Goal of the exercise =
Begin at the line below that has "Lemma sink_permutes earlier" and stop after the line that has "Proof. induction earlier". Please restate only those lines, word for word.

(Dataset extract Opens)

(* ===== verification/CanonicalSpec.v ===== *)
(** * CanonicalSpec: the sort of the canonical form

    [Canonical.stable_sort] permutes its items. When the comparison answers
    with opposite signs for swapped arguments, the result is in order and
    sorting again changes nothing; when it is an order on distinct keys, the
    result depends on the items alone and not on the order they came in.

    The comparisons of [Canonical] have opposite signs for swapped arguments,
    and that of texts is an order. So canonicalisation is idempotent, it keeps
    what the tables can carry, and documents whose named lists hold the same
    entries in another order have one canonical form. *)
From stdpp Require Import sorting.
From S2P Require Import Prelude Lex Wire Value Json JsonWrite DocText Field Document Canonical.
#[local] Open Scope Z_scope.

Section Sort.
Context {A : Type} (compare : A -> A -> Z).

Lemma sink_permutes earlier x : sink compare earlier x ≡ₚ x :: earlier.
Proof. induction earlier as [|e l IH]; [done|]. simpl. destruct (_ <=? _); [done|]. by rewrite IH, Permutation_swap. Qed.

Lemma foldl_sink_permutes acc l : foldl (sink compare) acc l ≡ₚ acc ++ l.
Proof.
  revert acc. induction l as [|x l IH]; intros acc; simpl; [by rewrite app_nil_r|]. rewrite IH, sink_permutes.
  by rewrite <- Permutation_middle.
Qed.

Lemma stable_sort_permutes l : stable_sort compare l ≡ₚ l.
Proof. unfold stable_sort. by rewrite <- Permutation_rev, foldl_sink_permutes. Qed.

(** The items so far, last first, each not below the next. *)
Fixpoint descending (l : list A) : Prop :=
  match l with x :: ((e :: _) as l') => compare e x <= 0 /\ descending l' | _ => True end.

(** Opposite signs. *)
Definition opposite : Prop := forall a b, Z.sgn (compare b a) = - Z.sgn (compare a b).

Lemma opposite_above a b : opposite -> 0 < compare a b -> compare b a <= 0.
Proof. intros H Hab. specialize (H a b). destruct (compare a b), (compare b a); simpl in *; lia. Qed.

Lemma sink_descending l x : opposite -> descending l -> descending (sink compare l x).
Proof.
  intros Hopp. induction l as [|e l IH]; intros Hl; [done|]. simpl. destruct (Z.leb_spec (compare e x) 0) as [H|H]; [done|].
  assert (compare x e <= 0) as Hx by (by apply opposite_above).
  destruct l as [|e' l]; [done|]. destruct Hl as [He Hl]. specialize (IH Hl). cbn [sink] in *. destruct (compare e' x <=? 0); done.
Qed.

Lemma foldl_sink_descending acc l : opposite -> descending acc -> descending (foldl (sink compare) acc l).
Proof. intros Hopp. revert acc. induction l as [|x l IH]; intros acc Ha; simpl; [done|]. by apply IH, sink_descending. Qed.

Lemma foldl_sink_in_order acc l : descending (rev l ++ acc) -> foldl (sink compare) acc l = rev l ++ acc.
Proof.
  revert acc. induction l as [|x l IH]; intros acc Hd; [done|]. simpl in *. rewrite <- app_assoc in *. simpl in *.
  assert (sink compare acc x = x :: acc) as ->.
  { destruct acc as [|e acc]; [done|]. simpl. enough (compare e x <= 0) by (by rewrite (proj2 (Z.leb_le _ _))).
    clear IH. induction (rev l) as [|y k IHk]; [by destruct Hd|]. apply IHk. destruct k; by destruct Hd. }
  by rewrite IH.
Qed.
Definition observed_steerable_fields : ffields := fields [
  ("address", NCFG_FF_REQUIRED, F_STR);
  ("signal", 0, OPT_INT_IN R_I32);
  ("connected", 0, OPT_INT_IN R_U32);
  ("inactive", 0, OPT_INT_IN R_U32)].
Definition observed_steerable_type : ftype := FType "steerable station" observed_steerable_fields None.

Definition observed_steered_fields : ffields := fields [
  ("station", NCFG_FF_REQUIRED, F_STR);
  ("ago", NCFG_FF_REQUIRED, INT_IN R_U32 0);
  ("imminent", NCFG_FF_OMIT_FALSE, F_BOOL false)].
Definition observed_steered_type : ftype := FType "steered station" observed_steered_fields None.

Definition observed_access_control_fields : ffields := fields [
  ("policy", NCFG_FF_REQUIRED, F_CUSTOM observed_policy_custom);
  ("denied", NCFG_FF_REQUIRED, F_STR_LIST);
  ("accepted", NCFG_FF_REQUIRED, F_STR_LIST);
  ("associated", NCFG_FF_OMIT_EMPTY, F_STR_LIST);
  ("associated_unread", NCFG_FF_OMIT_FALSE, F_BOOL false);
  ("neighbours", NCFG_FF_OMIT_EMPTY, F_LIST observed_neighbour_type);
  ("steerable", NCFG_FF_OMIT_EMPTY, F_LIST observed_steerable_type);
  ("steered", NCFG_FF_OMIT_EMPTY, F_LIST observed_steered_type)].
Definition observed_access_control_type : ftype := FType "observed access control" observed_access_control_fields None.

Definition observed_access_point_fields : ffields := fields [
  ("ssid", NCFG_FF_REQUIRED, F_CUSTOM ssid_required_custom);
  ("band", 0, F_STR);
  ("channel", 0, OPT_INT_IN R_U16);
  ("key_mgmt", 0, F_STR);
  ("hidden", 0, F_BOOL false);
  ("regdom", 0, F_STR);
  ("mobility_domain", 0, F_STR);
  ("wds", NCFG_FF_OMIT_FALSE, F_BOOL false);
  ("neighbour_reports", NCFG_FF_OMIT_FALSE, F_BOOL false);
  ("isolate_stations", NCFG_FF_OMIT_FALSE, F_BOOL false);
  ("high_throughput", NCFG_FF_OMIT_FALSE, F_BOOL false);
  ("forty_mhz", NCFG_FF_OMIT_FALSE, F_BOOL false);
  ("very_high_throughput", NCFG_FF_OMIT_FALSE, F_BOOL false);
  ("eighty_mhz", NCFG_FF_OMIT_FALSE, F_BOOL false);
  ("hundred_sixty_mhz", NCFG_FF_OMIT_FALSE, F_BOOL false);
  ("high_efficiency", NCFG_FF_OMIT_FALSE, F_BOOL false)].
Definition observed_access_point_type : ftype := FType "running access point" observed_access_point_fields None.

Definition observed_lease_fields : ffields := fields [
  ("address", NCFG_FF_REQUIRED, F_STR);
  ("mac", 0, F_STR);
  ("hostname", 0, F_STR);
  ("expires", 0, INT_IN NO_RANGE 0)].
Definition observed_lease_type : ftype := FType "lease" observed_lease_fields None.

Definition observed_mapping_fields : ffields := fields [
  ("protocol", NCFG_FF_REQUIRED, F_STR);
  ("external_port", 0, INT_IN NO_RANGE 0);
  ("address", NCFG_FF_REQUIRED, F_STR);
  ("internal_port", 0, INT_IN NO_RANGE 0);
  ("expires", 0, INT_IN NO_RANGE 0);
  ("description", 0, F_STR)].
Definition observed_mapping_type : ftype := FType "mapping" observed_mapping_fields None.

Definition observed_backend_fields : ffields := fields [
  ("kind", NCFG_FF_REQUIRED, F_ENUM backend_kind_set 0);
  ("interface", NCFG_FF_REQUIRED, F_STR);
  ("running", NCFG_FF_REQUIRED, F_BOOL false);
  ("answering", 0, F_OPT_BOOL);
  ("access_control", 0, F_OPT_STRUCT observed_access_control_type);
  ("started_metric", 0, OPT_INT_IN R_U32);
  ("started_with", 0, F_OPT_STRUCT observed_access_point_type);
  ("secret_matches", 0, F_OPT_BOOL);
  ("networks_match", 0, F_OPT_BOOL);
  ("config_matches", 0, F_OPT_BOOL);
  ("config_present", 0, F_OPT_BOOL);
  ("advertised", NCFG_FF_OMIT_EMPTY, F_STR_LIST);
  ("served", 0, F_STR);
  ("leases", NCFG_FF_OMIT_EMPTY, F_LIST observed_lease_type);
  ("mappings", NCFG_FF_OMIT_EMPTY, F_LIST observed_mapping_type)].
Definition observed_backend_type : ftype := FType "backend" observed_backend_fields None.

(** [ncfg_backend_restart_t]: [(kind, interface, count)], a list of three. *)
Record backend_restart := BackendRestart { br_kind : Z; br_interface : option (list byte); br_count : Z }.

Definition backend_restart_read (d : doc) (node : Z) (entry : backend_restart) : R backend_restart :=
  if negb (bool_decide (json_get_type d node = NCFG_JSON_ARRAY)) || negb (json_count d node =? 3)
  then refuse (REFUSED "a backend restart count is a list of a kind, an interface and a number")
  else
    kind <- field_enum d backend_kind_set (json_at d node 0);
    interface <- field_string d (json_at d node 1) (WORDS "the interface of a backend restart count");
    let count := json_int d (json_at d node 2) (-1) in
    if negb (bool_decide (json_get_type d (json_at d node 2) = NCFG_JSON_NUMBER)) || (count <? 0) || (4294967295 <? count)
    then refuse (REFUSED "a backend restart count is a whole number from 0 to 4294967295")
    else ret (BackendRestart kind (Some interface) count).
(* ===== verification/LinksetSpec.v ===== *)
(** * LinksetSpec: what a set of links settles on

    A choice always comes back, whatever the sets name, and what it settles on
    is the best member that works. *)
From stdpp Require Import sets sorting.
From S2P Require Import Prelude Lex LexFacts Wire Value InetText Json JsonWrite DocText Field FieldSpec Document Canonical CanonicalSpec DocumentOps DocumentRoundtrip Observed ObservedOps Linkset.
#[local] Open Scope Z_scope.

(** ** Total correctness of the memory-threading functions *)

(** A function that answers: it is refused only for want of memory, and then
    memory was refused; what it answers has the property. *)
Definition answers {A} (r : R A) (P : A -> Prop) : Prop :=
  forall grant n, match r grant n with
  | inl e => e = OUT_OF_MEMORY /\ ~ grants grant
  | inr (x, _) => P x
  end.

Lemma answers_ret {A} (x : A) (P : A -> Prop) : P x -> answers (ret x) P.
Proof. by intros H grant n. Qed.

Lemma answers_bind {A B} (r : R A) (k : A -> R B) (P : A -> Prop) (Q : B -> Prop) :
  answers r P -> (forall x, P x -> answers (k x) Q) -> answers (bind r k) Q.
Proof.
  intros Hr Hk grant n. unfold bind. specialize (Hr grant n). destruct (r grant n) as [e|[x m]]; [done|]. apply (Hk x Hr grant m).
Qed.

Lemma answers_mono {A} (r : R A) (P Q : A -> Prop) : answers r P -> (forall x, P x -> Q x) -> answers r Q.
Proof. intros Hr H grant n. specialize (Hr grant n). destruct (r grant n) as [e|[x m]]; auto. Qed.
(** ** Blocks *)

Lemma blocks_app n k a b : length a = (n * 64)%nat -> blocks (n + k) (a ++ b) = blocks n a ++ blocks k b.
Proof.
  revert a. induction n as [|n IH]; intros a Ha; simpl; [by apply length_zero_iff_nil in Ha as ->|].
  rewrite take_app_le, drop_app_le by lia. f_equal. apply IH. rewrite length_drop. lia.
Qed.

(** Walking over the whole blocks of a message is walking over its blocks. *)
Lemma blocks_walk s n m b :
  (n * 64 <= length m)%nat ->
  foldl (fun s i => compress s (take 64 (drop (i * 64) m))) s (seq b n) = foldl compress s (blocks n (drop (b * 64) m)).
Proof.
  revert s b. induction n as [|n IH]; intros s b Hn; [done|]. cbn [seq foldl blocks]. rewrite IH by lia. do 2 f_equal.
  rewrite drop_drop. f_equal. lia.
Qed.

(** ** The tail *)

Lemma length_octet bits i : 0 <= i <= 56 -> Z.land (Z.shiftr (u64 bits) i) 0xff = (bits / 2 ^ i) mod 256.
Proof.
  intros Hi. change 0xff with (Z.ones 8). unfold u64. rewrite Z.land_ones by lia. change (2 ^ 8) with 256. change 256 with (2 ^ 8).
  rewrite Z.shiftr_div_pow2 by lia. apply Z.bits_inj'. intros n Hn. destruct (Z.ltb_spec n 8).
  - rewrite !Z.mod_pow2_bits_low, !Z.div_pow2_bits, Z.mod_pow2_bits_low by lia. done.
  - rewrite !Z.mod_pow2_bits_high by lia. done.
Qed.

(** Writing the length into the eight octets before the end of a block. *)
Lemma put_length_at a c bits :
  foldl (put_length (length a + 8) (u64 bits)) (a ++ repeat 0 8 ++ c) (seq 0 8) = a ++ length_octets bits ++ c.
Proof.
  assert (forall i v l, (i < 8)%nat -> <[(length a + 8 - 1 - i)%nat := v]> (a ++ l) = a ++ <[(7 - i)%nat := v]> l) as H.
  { intros i v l Hi. replace (length a + 8 - 1 - i)%nat with (length a + (7 - i))%nat by lia. apply insert_app_r. }
  cbn [seq foldl]. unfold put_length. rewrite !H by lia. f_equal.
  rewrite !length_octet by lia. reflexivity.
Qed.
(** [ncfg_owned_read]: an absent file, one past the ceiling, one that does not
    read and one of another boot are a record of nothing. [now] is the boot id
    of the kernel, where it gives one. *)
Definition owned_read (realloc_ok : Z -> bool) (malloc_ok : bool) (grant : nat -> bool) (file now : option (list byte)) : owned_state :=
  match host_read_file realloc_ok STATE_FILE_MAX file with
  | None => owned_none
  | Some text =>
      let owned := match json_parse realloc_ok malloc_ok text with
        | Some (inr json) => match read_owned json (json_root json) grant 0%nat with inr (owned, _) => owned | inl _ => owned_none end
        | _ => owned_none
        end in
      match ow_boot owned, now with
      | Some ((_ :: _) as boot), Some now => if bytes_eqb now boot then owned else owned_none
      | _, _ => owned
      end
  end.

Definition write_strings (name : string) (items : list (list byte)) : list call :=
  MEMBER (Some (bytes name)) :: in_array (map (fun i => [STRING (Some i)]) items).

Definition member_string (name : string) (v : list byte) : list call := [MEMBER (Some (bytes name)); STRING (Some v)].

Definition write_object_of (o : owned_object) : list call :=
  in_object (member_string "interface" (ob_interface o) ++ member_string "key" (ob_key o) ++
    match origin_name (ob_origin o) with Some word => member_string "origin" word | None => [] end).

(Dataset extract Closes)

Solution to the problem =
Lemma sink_permutes earlier x : sink compare earlier x ≡ₚ x :: earlier.
Proof. induction earlier as [|e l IH]; [done|]. simpl. destruct (_ <=? _); [done|]. by rewrite IH, Permutation_swap. Qed.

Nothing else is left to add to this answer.